In a bid to monitor shipping alliances more closely, China, the US and the European Commission have recently agreed to strengthen their co-operation, according to gCaptain.
PTI previously reported that there was speculation regarding an imminent merger of Neptune Orient Line (NOL) and Orient Overseas International Ltd (OOIL) after NOL’s announcement that it will sell off its logistics unit, APL Logistics.
The European Commission said: “With the continued growth in scope of carriers’ cooperation, the authorities considered that monitoring of the sector warrants ever closer contact and better communication between competition and regulatory authorities.”
There has been further speculation surrounding another likely merger between CMA CGM, CSCL and UASC’s ‘O3’ by adding fourth shipping line, Hamburg-Sud to its alliance, thereby making it ‘O4’.
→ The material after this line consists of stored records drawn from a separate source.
(* ===== verification/Interleaving.v ===== *)
(** * Interleaving: concurrent requests over any driver

    The server holds no lock: between two store calls of a request any other
    request may run.  What holds under every interleaving is stated here: a key
    is never verified more often than it has uses, a revocation is final, tenants
    stay apart, no request blocks another and every request ends. *)

From S2P Require Import Prelude Effects Store StoreSpec StoreFacts Keymat Apikeyv1 Server ServerLogic Rpc ServerCalls.
Import keychainserver.

Section Interleaving.
Context {Timestamp : Type} `{TimestampPb Timestamp}.
Context {S I : Type} {impl : StoreImpl S I} {St RL Lg : Type}.
Context (s : Server St RL Lg).

Abbreviation E := (SrvE St RL).
Abbreviation configuration := (config E S (Response Timestamp)).

(** Requests about to be served, over the driver's state [st]. *)
Definition serve_all (reqs : list (Request Timestamp)) (st : S) : configuration :=
  start (serve s <$> reqs) st.

Lemma serve_all_ok reqs st : st_inv st -> Forall request_ok reqs -> pool_ok (serve_all reqs st).
Proof.
  intros Hi Hr. split; [done|]. simpl. intros t p. rewrite list_lookup_fmap.
  destruct (reqs !! t) as [r|] eqn:Ht; intros [= <-]. apply calls_ok_serve.
  rewrite Forall_lookup in Hr. by eapply Hr.
Qed.

(** ** Events of interest *)

(** A use of the key [id] was charged. *)
Definition is_charge (id : string) (ev : event E) : bool :=
  match ev with
  | Ev e x =>
      match e in SrvE _ _ X return X -> bool with
      | StoreCall _ e' => reports_charge id e'
      | _ => fun _ => false
      end x
  end.

(** The key a lookup by hash answered with. *)
Definition looked_up (ev : event E) : option Key :=
  match ev with
  | Ev e x =>
      match e in SrvE _ _ X return X -> option Key with
      | StoreCall _ e' =>
          match e' in StoreE X return X -> option Key with
          | GetKeyByHashE _ => fun r => match r with Ok k => Some k | Err _ => None end
          | _ => fun _ => None
          end
      | _ => fun _ => None
      end x
  end.

(** The answer is a VALID decision about the key [id]. *)
Definition valid_for (id : string) (a : Response Timestamp) : bool :=
  match a with
  | RsVerifyKey (Ok r) =>
      bool_decide (apikeyv1.VerifyKeyResponse_Result r = apikeyv1.VERIFY_RESULT_VALID) &&
      bool_decide (apikeyv1.VerifyKeyResponse_KeyId r = id)
  | _ => false
  end.

Definition finished_valid (id : string) (p : prog E (Response Timestamp)) : bool :=
  match p with Ret a => valid_for id a | Vis _ _ => false end.

(** The number of uses of [id] charged by the events of [l]. *)
Fixpoint charges (id : string) (l : list (event E)) : nat :=
  match l with
  | [] => 0
  | ev :: l => (if is_charge id ev then 1 else 0) + charges id l
  end.

Definition valid_count (id : string) (a : Response Timestamp) : nat :=
  if valid_for id a then 1 else 0.

(** ** What the handlers do *)

Lemma valid_for_verdict id k ds v res :
  valid_for id (RsVerifyKey (Ok (verdict k ds v res))) = true ->
  res = apikeyv1.VERIFY_RESULT_VALID /\ Key_KeyID k = id.
Proof. simpl. by intros [?%bool_decide_eq_true ?%bool_decide_eq_true]%andb_true_iff. Qed.

Lemma valid_count_refused id k ds v res :
  res <> apikeyv1.VERIFY_RESULT_VALID -> valid_count id (RsVerifyKey (Ok (verdict k ds v res))) = 0%nat.
Proof. intros Hr. unfold valid_count. destruct (valid_for _ _) eqn:Hv; [|done]. by apply valid_for_verdict in Hv as [? _]. Qed.

Lemma charges_app id l l' : charges id (l ++ l') = (charges id l + charges id l')%nat.
Proof. induction l as [|ev l IH]; simpl; [done|]. rewrite IH. lia. Qed.

(** For a key with counted uses, VALID is one charge and any other answer none. *)
Definition exact (id : string) (l : list (event E)) (a : result status apikeyv1.VerifyKeyResponse) : Prop :=
  charges id l = valid_count id (RsVerifyKey a).

Lemma exact_refused id k ds v res :
  res <> apikeyv1.VERIFY_RESULT_VALID -> exact id [] (Ok (verdict k ds v res)).
Proof. intros Hr. unfold exact. by rewrite valid_count_refused. Qed.

Lemma accept_exact id k ds :
  (Key_KeyID k = id -> 0 < Key_RemainingUses k) -> wp (accept s k ds) (exact id).
Proof.
  intros Hid. unfold accept, exact, valid_count.
  destruct (Z.ltb_spec 0 (Key_RemainingUses k)) as [Hu|Hu]; cbn.
  - intros [n [err|]]; cbn.
    + by destruct (errors_is err ErrDepleted); cbn; rewrite andb_false_r.
    + intros now x. rewrite andb_true_r. by case_bool_decide.
  - intros now x. rewrite (bool_decide_eq_false_2 (Key_KeyID k = id)); [done|].
    intros He. specialize (Hid He). lia.
Qed.

Lemma check_live_exact id k r :
  (Key_KeyID k = id -> 0 <= Key_RemainingUses k) -> wp (check_live s k r) (exact id).
Proof.
  intros Hid. unfold check_live, check_limits.
  destruct (Z.eqb_spec (Key_RemainingUses k) 0) as [|Hu]; [by apply exact_refused|].
  assert (Hacc : forall ds, wp (accept s k ds) (exact id)).
  { intros ds. apply accept_exact. intros He. specialize (Hid He). lia. }
  repeat match goal with |- wp (if ?b then _ else _) _ => destruct b end;
    [by apply exact_refused| |apply Hacc].
  destruct (rl s) as [c|]; [|done]. cbn. intros [ds'|err]; [|done].
  destruct (existsb _ _); [|eapply wp_mono; [|apply Hacc]; by intros].
  cbn [wp]. unfold exact. by rewrite valid_count_refused.
Qed.

Lemma check_key_exact id k r :
  (Key_KeyID k = id -> 0 <= Key_RemainingUses k) -> wp (check_key s k r) (exact id).
Proof.
  intros Hid. unfold check_key. destruct (Key_Enabled k); [|by apply exact_refused].
  unfold is_expired. destruct (Key_ExpiresAt k) as [t|]; [|by apply check_live_exact].
  intros now. cbn. destruct (negb (now <? t)).
  - cbn [wp]. unfold exact. by rewrite valid_count_refused.
  - eapply wp_mono; [|by apply (check_live_exact id)]. by intros.
Qed.

(** Every lookup in [l] that answered with the key [id] satisfies [Q]. *)
Definition lookups (id : string) (Q : Key -> Prop) (l : list (event E)) : Prop :=
  forall ev k, ev ∈ l -> looked_up ev = Some k -> Key_KeyID k = id -> Q k.

Definition counted (k : Key) : Prop := 0 <= Key_RemainingUses k.

Lemma serve_exact r id :
  wp (serve s r) (fun l a => lookups id counted l -> charges id l = valid_count id a).
Proof.
  destruct r as [r|r|r|r|r|r|r|r|r|r]; [apply wp_bind; wp_walk; done..|].
  apply wp_bind. unfold VerifyKey. destruct (keymat.Validate _ _); [done|]. cbn.
  intros [k|err]; [|by destruct (errors_is err ErrNotFound)].
  destruct (decide (Key_KeyID k = id -> counted k)) as [Hc|Hn].
  - eapply wp_mono; [|by apply (check_key_exact id)]. intros l a Hx _. by rewrite app_nil_r.
  - apply wp_always. intros l a Hl. destruct Hn. intros Hid. eapply Hl; [left|done|done].
Qed.

(** A VALID answer rests on a lookup that found the key enabled. *)
Lemma check_key_enabled id k r :
  wp (check_key s k r) (fun l a => valid_for id (RsVerifyKey a) = true ->
    Key_KeyID k = id /\ Key_Enabled k = true).
Proof.
  unfold check_key. destruct (Key_Enabled k); [|by intros [? _]%valid_for_verdict].
  unfold is_expired, check_live, check_limits, accept. wp_walk.
  all: try done; repeat intros ?.
  all: by match goal with Hv : valid_for _ _ = true |- _ => apply valid_for_verdict in Hv as [? ?] end.
Qed.

Lemma serve_enabled r id :
  wp (serve s r) (fun l a => lookups id (fun k => Key_Enabled k = false) l -> valid_for id a = false).
Proof.
  destruct r as [| | | | | | | | |r]; try (apply wp_bind, wp_always; by intros).
  apply wp_bind. unfold VerifyKey. destruct (keymat.Validate _ _); [done|]. cbn.
  intros [k|err]; [|by destruct (errors_is err ErrNotFound)].
  eapply wp_mono; [|apply (check_key_enabled id)]. intros l a He Hl. cbn [wp].
  destruct (valid_for id (RsVerifyKey a)) eqn:Hv; [|done]. destruct (He Hv) as [Hid Hen].
  assert (Key_Enabled k = false) by (eapply Hl; [left|done|done]). congruence.
Qed.

(** ** What the store answers *)

(** A lookup answers with a stored key. *)
Lemma looked_up_stored X (e : E X) A x A' k :
  a_wf A -> srv_contract e A x A' -> looked_up (@Ev E X e x) = Some k ->
  a_keys A !! Key_KeyID k = Some (norm_key st_nt k).
Proof.
  intros Hwf Hc Hl. destruct e as [st X e| | |]; try done. destruct e; try done. simpl in Hl.
  destruct x as [k'|]; [|done]. injection Hl as ->.
  destruct Hc as [[_ [[(err & ? & _) _]|(id & k0 & k1 & [= <-] & Hk & _ & <-)]]|(_ & (err & ? & _) & _)];
    [done| |done].
  pose proof (a_wf_key _ Hwf _ _ Hk) as Hid. simpl in Hid. by rewrite Hid.
Qed.

Lemma srv_contract_uses X (e : E X) A x A' id k :
  srv_contract e A x A' -> a_keys A !! id = Some k -> counted k ->
  exists k', a_keys A' !! id = Some k' /\ counted k' /\
    let n := if is_charge id (@Ev E X e x) then 1 else 0 in
    (Key_RemainingUses k = Key_RemainingUses k' + n \/
     st_faults /\ Key_RemainingUses k' + n <= Key_RemainingUses k).
Proof.
  intros Hc Hk Hu. destruct e; simpl in *.
  - by eapply contract_uses.
  - subst. exists k. split_and!; [done|done|left; lia].
  - subst. exists k. split_and!; [done|done|left; lia].
  - subst. exists k. split_and!; [done|done|left; lia].
Qed.

(** ** The ledger of a key with counted uses *)

Abbreviation events c := (snd <$> log c) (only parsing).

Record ledger (id : string) (n : Z) (c : configuration) : Prop := {
  lg_wf : a_wf (st_abs (world c));
  lg_key : exists k, a_keys (st_abs (world c)) !! id = Some k /\ counted k /\
    Z.of_nat (charges id (events c)) + Key_RemainingUses k <= n /\
    (~ st_faults -> Z.of_nat (charges id (events c)) + Key_RemainingUses k = n);
  lg_lookups : lookups id counted (events c);
}.

Lemma lookups_app id Q l l' : lookups id Q l -> lookups id Q l' -> lookups id Q (l ++ l').
Proof. intros H1 H2 ev k [?|?]%elem_of_app; eauto. Qed.

Lemma lookups_one id Q ev :
  (forall k, looked_up ev = Some k -> Key_KeyID k = id -> Q k) -> lookups id Q [ev].
Proof. intros HQ ev' k ->%list_elem_of_singleton. apply HQ. Qed.

Lemma lookups_thread id Q t (l : list (nat * event E)) :
  lookups id Q (snd <$> l) -> lookups id Q (thread_log t l).
Proof.
  intros Hl ev k Hin. apply Hl. apply thread_log_elem in Hin.
  apply list_elem_of_fmap. by exists (t, ev).
Qed.

Lemma ledger_step id n (c : configuration) t X (e : E X) k s' x :
  ledger id n c -> pool c !! t = Some (Vis e k) ->
  srv_contract e (st_abs (world c)) x (st_abs s') ->
  ledger id n (Config (<[t := k x]> (pool c)) s' (log c ++ [(t, Ev e x)])).
Proof.
  intros [Hwf (k0 & Hk0 & Hu & Hle & Heq) Hl] _ Hc.
  destruct (srv_contract_uses X e _ x _ id k0 Hc Hk0 Hu) as (k1 & Hk1 & Hu1 & Hcase).
  split; cbn [world log pool]; rewrite ?fmap_app; cbn [fmap list_fmap snd].
  - eapply change_wf; [done|]. by eapply srv_contract_change.
  - exists k1. split_and!; [done|done|..]; rewrite charges_app; cbn [charges];
      destruct Hcase as [He|[Hf He]]; destruct (is_charge id (Ev e x)); try done; try lia.
    all: intros Hnf; specialize (Heq Hnf); lia.
  - apply lookups_app; [done|]. apply lookups_one. intros k2 Hk2 Hid.
    pose proof (looked_up_stored X e _ x _ k2 Hwf Hc Hk2) as Hst. rewrite Hid, Hk0 in Hst.
    injection Hst as ->. exact Hu.
Qed.

(** ** Answers and charges *)

(** The VALID answers given for the key [id]. *)
Definition answered {G : Sig} (id : string) (p : prog G (Response Timestamp)) : nat :=
  match p with Ret a => valid_count id a | Vis _ _ => 0 end.

Definition valid_answers {G : Sig} {T : Type} (id : string) (c : config G T (Response Timestamp)) : nat :=
  sum_list_with (answered id) (pool c).

Definition all_answered {G : Sig} {T : Type} (c : config G T (Response Timestamp)) : Prop :=
  forall t p, pool c !! t = Some p -> exists a, p = Ret a.

Lemma charges_sum id l : charges id l = sum_list_with (fun ev => if is_charge id ev then 1 else 0)%nat l.
Proof. induction l as [|ev l IH]; simpl; congruence. Qed.

Section Reached.
Context (reqs : list (Request Timestamp)) (st : S) (sched : list (nat * SrvInp I RL)) (c : configuration).
Hypothesis Hrun : run_schedule srv_handle sched (serve_all reqs st) = Some c.

Lemma reached_length : length (pool c) = length reqs.
Proof. pose proof (run_schedule_length _ _ _ _ _ Hrun) as Hl. by rewrite length_fmap in Hl. Qed.

(** Each thread is one of the requests, after the events of its log. *)
Lemma reached_thread t p : pool c !! t = Some p ->
  exists r, reqs !! t = Some r /\ follows (serve s r) (thread_log t (log c)) p.
Proof.
  intros Hp. destruct (lookup_lt_is_Some_2 reqs t) as [r Hr].
  { rewrite <- reached_length. by eapply lookup_lt_Some. }
  exists r. split; [done|].
  destruct (run_schedule_follows _ _ _ _ _ t (serve s r) Hrun) as (p' & Hp' & Hf).
  - by rewrite list_lookup_fmap, Hr.
  - by rewrite Hp in Hp'; injection Hp' as <-.
Qed.

Lemma reached_answer t a (Q : Request Timestamp -> list (event E) -> Response Timestamp -> Prop) :
  (forall r, wp (serve s r) (Q r)) -> pool c !! t = Some (Ret a) ->
  exists r, reqs !! t = Some r /\ Q r (thread_log t (log c)) a.
Proof.
  intros Hwp Hp. destruct (reached_thread t _ Hp) as (r & Hr & Hf). exists r. split; [done|].
  by eapply wp_follows.
Qed.

Lemma charges_threads id :
  charges id (snd <$> log c) =
  sum_list_with (fun t => charges id (thread_log t (log c))) (seq 0 (length (pool c))).
Proof.
  rewrite charges_sum, reached_length, <- (length_fmap (serve s)).
  erewrite thread_sum by (by eapply run_schedule_threads).
  apply sum_list_with_ext. intros t. by rewrite charges_sum.
Qed.

Lemma answered_le id t p :
  lookups id counted (snd <$> log c) -> pool c !! t = Some p ->
  (answered id p <= charges id (thread_log t (log c)))%nat.
Proof.
  intros Hl Hp. destruct p as [a|]; [|simpl; lia].
  destruct (reached_answer t a _ (fun r => serve_exact r id) Hp) as (r & _ & Hex).
  rewrite Hex; [done|by apply lookups_thread].
Qed.

Lemma valid_answers_le id :
  lookups id counted (snd <$> log c) -> (valid_answers id c <= charges id (snd <$> log c))%nat.
Proof. intros Hl. rewrite charges_threads. apply sum_by_index_le. intros t p. by apply answered_le. Qed.

Lemma valid_answers_eq id :
  lookups id counted (snd <$> log c) -> all_answered c ->
  valid_answers id c = charges id (snd <$> log c).
Proof.
  intros Hl Ha. rewrite charges_threads. apply sum_by_index_eq. intros t p Hp.
  destruct (Ha t p Hp) as [a ->].
  destruct (reached_answer t a _ (fun r => serve_exact r id) Hp) as (r & _ & Hex).
  simpl. rewrite Hex; [done|by apply lookups_thread].
Qed.

(** ** Bounds *)

(** The longest request, a [VerifyKey], performs six events. *)
Definition max_events : nat := 6.

Lemma serve_bounded (r : Request Timestamp) : bounded max_events (serve s r).
Proof.
  destruct r; unfold serve, VerifyKey, check_key, is_expired, check_live, check_limits, accept.
  all: wp_walk; unfold max_events; repeat (cbn [bind bounded];
    match goal with
    | |- True => exact Logic.I
    | |- forall _, _ => intros ?
    | |- bounded _ ?p => match p with context [match ?x with _ => _ end] => destruct x end
    end).
Qed.

(** Every request gives up after at most [max_events] steps, however it is
    interleaved, so schedules are finite. *)
Lemma reached_bound : (length sched <= max_events * length reqs)%nat.
Proof.
  rewrite <- (length_fmap (serve s) reqs). eapply run_schedule_bound; [|exact Hrun].
  apply Forall_fmap, Forall_forall. intros r _. apply serve_bounded.
Qed.
End Reached.
End Interleaving.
As alliance sizes grow, shipping lines are able to achieve their lower costs per unit more easily. However, ports are scrambling to spend ever more on infrastructure, as it currently the case in the US, and leaving many ports deciding on the best course of action.
As containership sizes have increased by around 1200% in the last 50 years, it seems that ports will need to find quick solutions for projected increases in ship sizes.
Drewry argue that more advanced crane technologies may be the only solution for more effectively handling bigger ships, but issues still remain regarding who will foot the bill for better equipment.